The privatisation of energy has failed, thus in reality there is only one solution to the energy crisis and that is bringing energy companies back into public ownership, with control of prices and nationalisation.
There is also another solution the political elite are choosing to ignore. Onshore wind and solar farms are four times cheaper than gas and twice as cheap as nuclear energy.
The government’s resistance to building green energy solutions is because they want to protect their political donations from the fossil fuel industry, which have surpassed £1.3 million since the 2019 general election. Ordinary people are being denied access to cheaper energy because the government are in the pocket of the fossil fuel industry.

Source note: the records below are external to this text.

(** What the test of the power-of-two build lets through. *)
Lemma capacity_test_ok (pow2 : bool) cap :
  0 < cap → 2 * cap < INT_MAX →
  pow2 && ((cap =? 0) || negb (Z.land cap (u32 (cap - 1)) =? 0)) = false → capacity_ok pow2 cap.
Proof.
  intros Hc Hc2 Ep. split_and!; [done..|]. intros ->. simpl in Ep.
  destruct (Z.eqb_spec cap 0); [lia|].
  simpl in Ep. zbool. unfold INT_MAX in Hc2. rewrite u32_small in Ep by lia.
  exists (Z.log2 cap). split; [apply Z.log2_nonneg|by apply land_pred_pow2].
Qed.

Lemma map_allocate_spec (pow2 : bool) cap map_out μ :
  mem_ok μ → 0 < cap → 2 * cap < INT_MAX →
  ∃ res μ', map_allocate pow2 cap map_out μ = Some (res, μ') ∧
            map_allocated pow2 cap map_out μ res μ'.
Proof.
  intros Hok Hc Hc2. unfold map_allocate.
  destruct (pow2 && ((cap =? 0) || negb (Z.land cap (u32 (cap - 1)) =? 0))) eqn:Ep.
  { eexists _, _. split; [done|]. by left. }
  pose proof (capacity_test_ok pow2 cap Hc Hc2 Ep) as Hcap. clear Ep. cbn zeta.
  malloc_all.
  destruct (map_impl_init_spec (λ _, None : option K) cap (MkArrays
     ((λ i, junk μ5 (p0 + 4 * i)) <$> seqZ 0 cap) ((λ i, junk μ5 (p1 + 8 * i)) <$> seqZ 0 cap)
     ((λ i, junk μ5 (p2 + 4 * i)) <$> seqZ 0 cap) ((λ i, junk μ5 (p3 + 4 * i)) <$> seqZ 0 cap)
     ((λ i, junk μ5 (p4 + 4 * i)) <$> seqZ 0 cap))) as (A & HA & HM);
    [done|done|by apply zlen_fmap_seqZ; lia..|].
  do 5 mpure. mlift HA.
  eexists _, _. split; [done|]. right. exists p, (MkMap A cap 0), p4, p3, p2, p1, p0.
  split_and!; [done..| |].
  - simpl. congruence.
  - intros h. constructor; simpl; [|by rewrite map_size_empty|done].
    eapply mapping_frame; [done|]. intros k q Hk. by rewrite lookup_empty in Hk.
Qed.

Lemma map_allocate_grows (pow2 : bool) cap map_out : grows (map_allocate pow2 cap map_out).
Proof. unfold map_allocate. grow. all: unfold junk_array; auto with vigor. Qed.
(* ===== verification/Vector.v ===== *)
(** * vector.c

    A vector of fixed-size elements.  The struct holds a data pointer, the
    element size and the capacity; here it also carries the elements that are
    stored in its block, so that a pointer handed out by [vector_borrow] can be
    dereferenced.  [vector_return] gives ownership back to the vector in the
    annotations of the source and does nothing at run time. *)
From stdpp Require Import base list numbers.
From Stdlib Require Import ZArith Lia.
From S2P Require Import Prelude.
From S2P Require Import Memory.

Record Vector (T : Type) := MkVector {
  data : Z;
  elem_size : Z;
  vec_capacity : Z;
  cells : list T
}.
Arguments MkVector {T} _ _ _ _.
Arguments data {T} _.
Arguments elem_size {T} _.
Arguments vec_capacity {T} _.
Arguments cells {T} _.

Definition VECTOR_CAPACITY_UPPER_LIMIT : Z := 140000.

(** [*vector_out] and the vector behind it; [init_elem] is the callback that
    initialises the element at a pointer. *)
Definition vector_allocate {T} (elem_size capacity : Z) (init_elem : Z → T)
    (vector_out : Z) : M (Z * Z * option (Vector T)) :=
  vector_alloc ← malloc 16;
  if vector_alloc =? NULL then mret (0, vector_out, None) else
  data_alloc ← malloc (u32 (u32 elem_size * capacity));
  if data_alloc =? NULL then
    _ ← free vector_alloc;
    mret (0, vector_out, None)
  else
  o ← lift (for_u32 (R := unit) 0 capacity (λ i elems,
        off ← int_chk (elem_size * i);
        Some (Continue (elems ++ [init_elem (data_alloc + off)]))) []);
  match o with
  | Continue elems =>
      mret (1, vector_alloc, Some (MkVector data_alloc elem_size capacity elems))
  | Return _ => mret (0, vector_out, None)
  end.

(** [*val_out]: the address of the element; pointer arithmetic in [int]. *)
Definition vector_borrow {T} (v : Vector T) (index : Z) : option Z :=
  off ← int_chk (index * elem_size v);
  Some (data v + off).

Definition vector_return {T} (v : Vector T) (index value : Z) : Vector T := v.

(** Reading and writing an element through a borrowed pointer. *)
Definition cell_index {T} (v : Vector T) (p : Z) : option Z :=
  let off := p - data v in
  if (0 <? elem_size v) && (off mod elem_size v =? 0) then Some (off / elem_size v) else None.

Definition deref {T} (v : Vector T) (p : Z) : option T :=
  i ← cell_index v p; rd (cells v) i.

Definition store {T} (v : Vector T) (p : Z) (x : T) : option (Vector T) :=
  i ← cell_index v p;
  cs ← wr (cells v) i x;
  Some (MkVector (data v) (elem_size v) (vec_capacity v) cs).

(** ** Properties *)

(** A vector as [vector_allocate] makes it; the bounds are the ones of its
    contract ([elem_size < 4096], [capacity <= VECTOR_CAPACITY_UPPER_LIMIT]). *)
Record vector_ok {T} (v : Vector T) : Prop := VectorOk {
  vo_elem : 0 < elem_size v < 4096;
  vo_cap : 0 ≤ vec_capacity v ≤ VECTOR_CAPACITY_UPPER_LIMIT;
  vo_len : zlen (cells v) = vec_capacity v
}.

(** The address of element [i]. *)
Definition addr {T} (v : Vector T) (i : Z) : Z := data v + i * elem_size v.

Section vectors.
Context {T : Type}.
Implicit Types (v : Vector T) (i j p : Z) (x : T).

Lemma vector_borrow_spec v i :
  vector_ok v → 0 ≤ i < vec_capacity v → vector_borrow v i = Some (addr v i).
Proof.
  intros [He Hc _] Hi. unfold vector_borrow, VECTOR_CAPACITY_UPPER_LIMIT in *.
  rewrite int_chk_small; [done|]. unfold INT_MIN, INT_MAX. nia.
Qed.

Lemma cell_index_addr v i : vector_ok v → cell_index v (addr v i) = Some i.
Proof.
  intros [He _ _]. unfold cell_index, addr.
  replace (data v + i * elem_size v - data v) with (i * elem_size v) by lia.
  rewrite Z.mod_mul, Z.div_mul by lia. destruct (Z.ltb_spec 0 (elem_size v)); [done|lia].
Qed.

Lemma deref_addr v i : vector_ok v → deref v (addr v i) = rd (cells v) i.
Proof. intros. unfold deref. by rewrite cell_index_addr. Qed.

Lemma deref_Some v p x :
  vector_ok v → deref v p = Some x → ∃ i, 0 ≤ i < vec_capacity v ∧ p = addr v i.
Proof.
  intros Hv. unfold deref, cell_index.
  destruct (Z.ltb_spec 0 (elem_size v)); simpl; [|done].
  destruct (Z.eqb_spec ((p - data v) mod elem_size v) 0) as [Hm|]; simpl; [|done].
  intros Hr%rd_Some_range. rewrite (vo_len _ Hv) in Hr.
  eexists. split; [done|]. unfold addr.
  rewrite (Z.mul_comm _ (elem_size v)). rewrite <- Z_div_exact_2 by lia. lia.
Qed.

Lemma addr_inj v i j : vector_ok v → addr v i = addr v j → i = j.
Proof. intros [He _ _]. unfold addr. nia. Qed.

(** [v] with element [i] replaced. *)
Definition vset v i x : Vector T :=
  MkVector (data v) (elem_size v) (vec_capacity v) (<[Z.to_nat i := x]> (cells v)).

Lemma store_addr v i x :
  vector_ok v → 0 ≤ i < vec_capacity v → store v (addr v i) x = Some (vset v i x).
Proof.
  intros Hv Hi. unfold store. rewrite cell_index_addr by done. cbn [mbind option_bind].
  rewrite wr_Some; [done|]. by rewrite (vo_len _ Hv).
Qed.

Lemma vset_ok v i x : vector_ok v → vector_ok (vset v i x).
Proof. intros [He Hc Hl]. constructor; simpl; [done..|]. by rewrite zlen_insert. Qed.

Lemma deref_vset v i j x :
  vector_ok v → 0 ≤ i < vec_capacity v →
  deref (vset v i x) (addr v j) = if i =? j then Some x else deref v (addr v j).
Proof.
  intros Hv Hi. change (addr v j) with (addr (vset v i x) j) at 1.
  rewrite deref_addr by by apply vset_ok. simpl.
  rewrite rd_insert by (by rewrite (vo_len _ Hv)). by rewrite deref_addr.
Qed.

Lemma vector_allocate_loop (f : Z → T) es cap base :
  0 < es < 4096 → 0 ≤ cap ≤ VECTOR_CAPACITY_UPPER_LIMIT →
  for_u32 (R := unit) 0 cap (λ i elems,
        off ← int_chk (es * i);
        Some (Continue (elems ++ [f (base + off)]))) [] =
  Some (Continue ((λ i, f (base + es * i)) <$> seqZ 0 cap)).
Proof.
  unfold VECTOR_CAPACITY_UPPER_LIMIT. intros He Hc.
  edestruct (for_u32_rule (R := unit)
    (λ i elems, elems = (λ i, f (base + es * i)) <$> seqZ 0 i) (λ _, False))
    as (o & -> & Ho); [lia|lia|done| |].
  - intros i elems Hi ->. rewrite int_chk_small by (unfold INT_MIN, INT_MAX; nia).
    cbn [mbind option_bind]. eexists. split; [done|]. simpl.
    rewrite (seqZ_app 0 i 1), fmap_app by lia. simpl. done.
  - destruct o as [elems|]; [|done]. by rewrite Ho.
Qed.

(** An allocation either fails without leaking, or yields a vector of initialised
    elements in two new blocks. *)
Lemma vector_allocate_spec (f : Z → T) es cap vector_out μ :
  mem_ok μ → 0 < es < 4096 → 0 ≤ cap ≤ VECTOR_CAPACITY_UPPER_LIMIT →
  ∃ res μ', vector_allocate es cap f vector_out μ = Some (res, μ') ∧ mem_ok μ' ∧
    ((res = (0, vector_out, None) ∧ live μ' = live μ) ∨
     (∃ out v, res = (1, out, Some v) ∧ out ≠ NULL ∧ live μ' = [data v; out] ++ live μ ∧ brk μ ≤ data v ∧
        vector_ok v ∧ elem_size v = es ∧ vec_capacity v = cap ∧
        cells v = (λ i, f (addr v i)) <$> seqZ 0 cap)).
Proof.
  intros Hok He Hc. unfold vector_allocate.
  mcase; [rewrite Z.eqb_refl; eexists _, _; split; [reflexivity|]; split; [done|]; by left|].
  rewrite not_null by done.
  mcase; [rewrite Z.eqb_refl; mfree; eexists _, _; split; [reflexivity|]; split; [done|]; left;
          split; [done|]; simpl; congruence|].
  rewrite not_null by done. mlift (vector_allocate_loop f es cap p0 He Hc).
  eexists _, _. split; [done|]. split; [done|]. right. eexists _, _. split; [done|].
  split_and!; simpl; [done|congruence|lia| |done..|].
  - constructor; simpl; [done..|]. apply zlen_fmap_seqZ. lia.
  - apply list_fmap_ext. intros _ i _. unfold addr. simpl. do 2 f_equal. lia.
Qed.

Lemma vector_allocate_grows es cap (f : Z → T) out : grows (vector_allocate es cap f out).
Proof. unfold vector_allocate. grow. Qed.

Lemma yields_vector_allocate {B} (f : Z → T) es cap out (k : Z * Z * option (Vector T) → M B)
    (Q : B → mem → Prop) μ :
  mem_ok μ → 0 < es < 4096 → 0 ≤ cap ≤ VECTOR_CAPACITY_UPPER_LIMIT →
  (∀ μ', later μ μ' → yields (k (0, out, None)) Q μ') →
  (∀ p v μ', later μ μ' → vector_ok v → elem_size v = es → vec_capacity v = cap → brk μ ≤ data v →
     cells v = (λ i, f (addr v i)) <$> seqZ 0 cap → yields (k (1, p, Some v)) Q μ') →
  yields (vector_allocate es cap f out ≫= k) Q μ.
Proof.
  intros Hok He Hc Hf Hs.
  destruct (vector_allocate_spec f es cap out μ Hok He Hc) as (res & μ' & Ha & _ & Hres).
  pose proof (grows_later _ _ _ _ (vector_allocate_grows es cap f out) Ha Hok) as Hl.
  eapply yields_bind; [exact Ha|].
  destruct Hres as [[-> _]|(p & v & -> & _ & _ & Hd & Hv & Hes & Hvc & Hcs)]; auto.
Qed.

End vectors.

The government could create green investment that allows communities to build their own renewable energy projects. It is simply unacceptable to continue to ignore green solutions to fuel poverty. Green energy could eradicate fuel poverty and save many thousands of lives. Every day we remain at the mercy of big energy corporations we risk losing more of our citizens.
Energy independence is what makes sense, but capitalists don’t look at the world in terms of what makes sense in the long run. What matters to them are the profits they are making today, regardless of the impact this has on lives and our planet.
For them, the more green energy is deployed, the more it lowers the price. The problem as they see it is that the rise of renewables is making it more difficult for big energy companies to make the kind of profits they are accustomed to making.
Markets are not capable of solving major social problems, precisely because they focus on individual behaviour when collective action is needed.
Now more than ever we need to fight to challenge and disrupt the fossil fuel industry and oppose their energy rip-off. We need an energy system that centres on human need, rather than private profit; one that can utilise the latest in renewable technology to provide an affordable and reliable supply of green energy to benefit all.